ASLEEP AT THE WHEEL                  February 11, 2013                                                                 
The idea that legislators here in Colorado and in Washington are “asleep at the wheel” while voting on legislation is a really scary idea. The sad fact is that most of the time it does not come to the attention of us ordinary citizens until too late.

Back in the 2011 legislative session, House Bill 11-1146 was passed by the General Assembly. The intent of the legislature was to correct abuse in agricultural property valuation in Colorado. Land classified as agricultural is valued at a fraction of property classified as residential.

 In Adams County, former Adams County Assessor Gil Reyes lowered the taxable value of one piece of property owned by the very prominent and wealthy Carlson family from $187,200.00 to $1,660.00 by simply reclassifying it to agricultural. Tax bill: $69.16.

The obvious solution to such abuse would be that the assessors have to require verifiable proof of income derived from agricultural endeavors before reclassifying property to agricultural, but there was no such provision in House Bill 11-1146.

Such dire example of “asleep at the wheel” Washington style is the massive arm twisting in Congress on the “fiscal cliff” bill. With preparations for implementation of the Affordable Care Act now in full swing, big corporations are pulling out all the stops to protect their bottom lines and to stymie efforts to cut health care costs.

Amgen, one of America’s largest biotechnology companies, pleaded guilty in late 2011 to illegally marketing an anti-anemia drug and agreed to pay criminal and civil penalties of $762 million, said to be a record in such a case.

Not to worry what such a settlement would do to their bottom line though, for Amgen’s 74 lobbyists were hard at work in Congress to make up for such a penalty.

Yes, Amgen has 74 lobbyists in Washington hard at work protecting the company from efforts to cut health care costs as provided in the Affordable Care Act, and to recoup as much of that $762 million penalty as possible.

Enter Congress in “asleep at the wheel” mode, eager to avoid that fiscal cliff, with Senators all too willing to help “poor” Amgen, even if most did not know it until the wee hours.

Slipped into the bill meant to avoid the fiscal cliff was a delay on price restraints on a class of drugs (including Sensipar made by Amgen) scheduled to go into effect in 2014. Delaying price restraints on the class of drugs used by kidney dialysis patients (Sensipar is just one) means the Medicare program will pay as much as $500 million MORE over a two-year period.

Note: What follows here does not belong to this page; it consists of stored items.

(** ** Calls of the interface *)

Inductive sdap_op : Type :=
| SdapNew (is_gnb has_sdap_rx has_sdap_tx : bool) (ue_id pdusession_id : Z) (is_defaultDRB : bool)
    (drb_identity : Z) (mapped_qfi_2_add : option (list Z)) (mappedQFIs2AddCount : Z)
| SdapReleaseDrb (ue_id drb_id pdusession_id : Z)
| SdapDelete (ue_id pdusession_id : Z)
| SdapDeleteUe (ue_id : Z)
| SdapReconfigure (sdap_config : NR_SDAP_Config_t) (ue_id pdusession_id drb_id : Z)
| SdapDataReq (a : sdap_tx_args_t) (ue_id rb_id size : Z) (buffer : option (list Z)) (qfi : Z)
    (rqi : bool) (pdusession_id : Z) (accepted : bool)
| SdapDataInd (N3GTPUInst : option Z) (pdcp_entity : Z) (is_gnb has_sdap_rx : bool)
    (pdusession_id ue_id : Z) (buf : list Z) (size : Z).

(** The list after the call, the messages sent, and the boolean returned
    ([true] for a function that returns none). *)
Definition sdap_step (l : list nr_sdap_entity_t) (op : sdap_op)
    : outcome (list nr_sdap_entity_t * list sdap_event * bool) :=
  match op with
  | SdapNew gnb rx tx ue pdu def drb m n =>
      '(l, out, _) ← new_nr_sdap_entity l gnb rx tx ue pdu def drb m n; Ok (l, out, true)
  | SdapReleaseDrb ue drb pdu => Ok (nr_sdap_release_drb l ue drb pdu, [], true)
  | SdapDelete ue pdu => '(l, ret) ← nr_sdap_delete_entity l ue pdu; Ok (l, [], ret)
  | SdapDeleteUe ue => '(l, ret) ← nr_sdap_delete_ue_entities l ue; Ok (l, [], ret)
  | SdapReconfigure cfg ue pdu drb =>
      '(l, out) ← nr_reconfigure_sdap_entity l cfg ue pdu drb; Ok (l, out, true)
  | SdapDataReq a ue rb n buf qfi rqi pdu acc => sdap_data_req l a ue rb n buf qfi rqi pdu acc
  | SdapDataInd inst rb gnb hdr pdu ue buf n =>
      '(l, out) ← sdap_data_ind l inst rb gnb hdr pdu ue buf n; Ok (l, out, true)
  end.

Fixpoint sdap_run (l : list nr_sdap_entity_t) (ops : list sdap_op)
    : outcome (list nr_sdap_entity_t * list (list sdap_event * bool)) :=
  match ops with
  | [] => Ok (l, [])
  | op :: ops =>
      '(l, out, ret) ← sdap_step l op;
      '(l, outs) ← sdap_run l ops;
      Ok (l, (out, ret) :: outs)
  end.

The delay was slipped into the “fiscal cliff” bill and came to the attention of Congress just hours before voting occurred. Without a delay of pricing restraints, Amgen’s reprieve would have expired in 2014, meaning Sensipar would then be included in the more cost-effective bundle rate.

Here’s how Washington works. Top aides to Senators use the government job as a way of lining up big-time lobbying jobs with corporations such as Amgen. In this case, former chiefs of staff for Senator Max Baucus (D-Montana) and Senator Mitch McConnell (R-Tennessee) are now currently lobbyists for Amgen.

The path between Congress and corporations/lobbyists is two-way. Senator Orrin Hatch (R-Utah) has as his top aid a former health policy analyst at Amgen. In part, his responsibility involved negotiating the delay of price restraints on the class of drugs used for kidney dialysis. You gotta love the way these pompous jerks work.

Maybe it breezed right by those Republicans so busy idolizing “watch dog” McConnell, but he was one of the biggies in the fiscal cliff negotiations standing there with a straight face insisting no deal without massive cuts to entitlements, and had the nerve to heap praise on the Medicare provisions of the “fiscal cliff” bill. He just did not disclose it was Amgen who benefited on such a grand scale.

In the for what it’s worth department, Baucus, Hatch and McConnell have all received large contributions from Amgen and its employees:  $68,000.00, $59,000.00 and $73,000.00, respectively.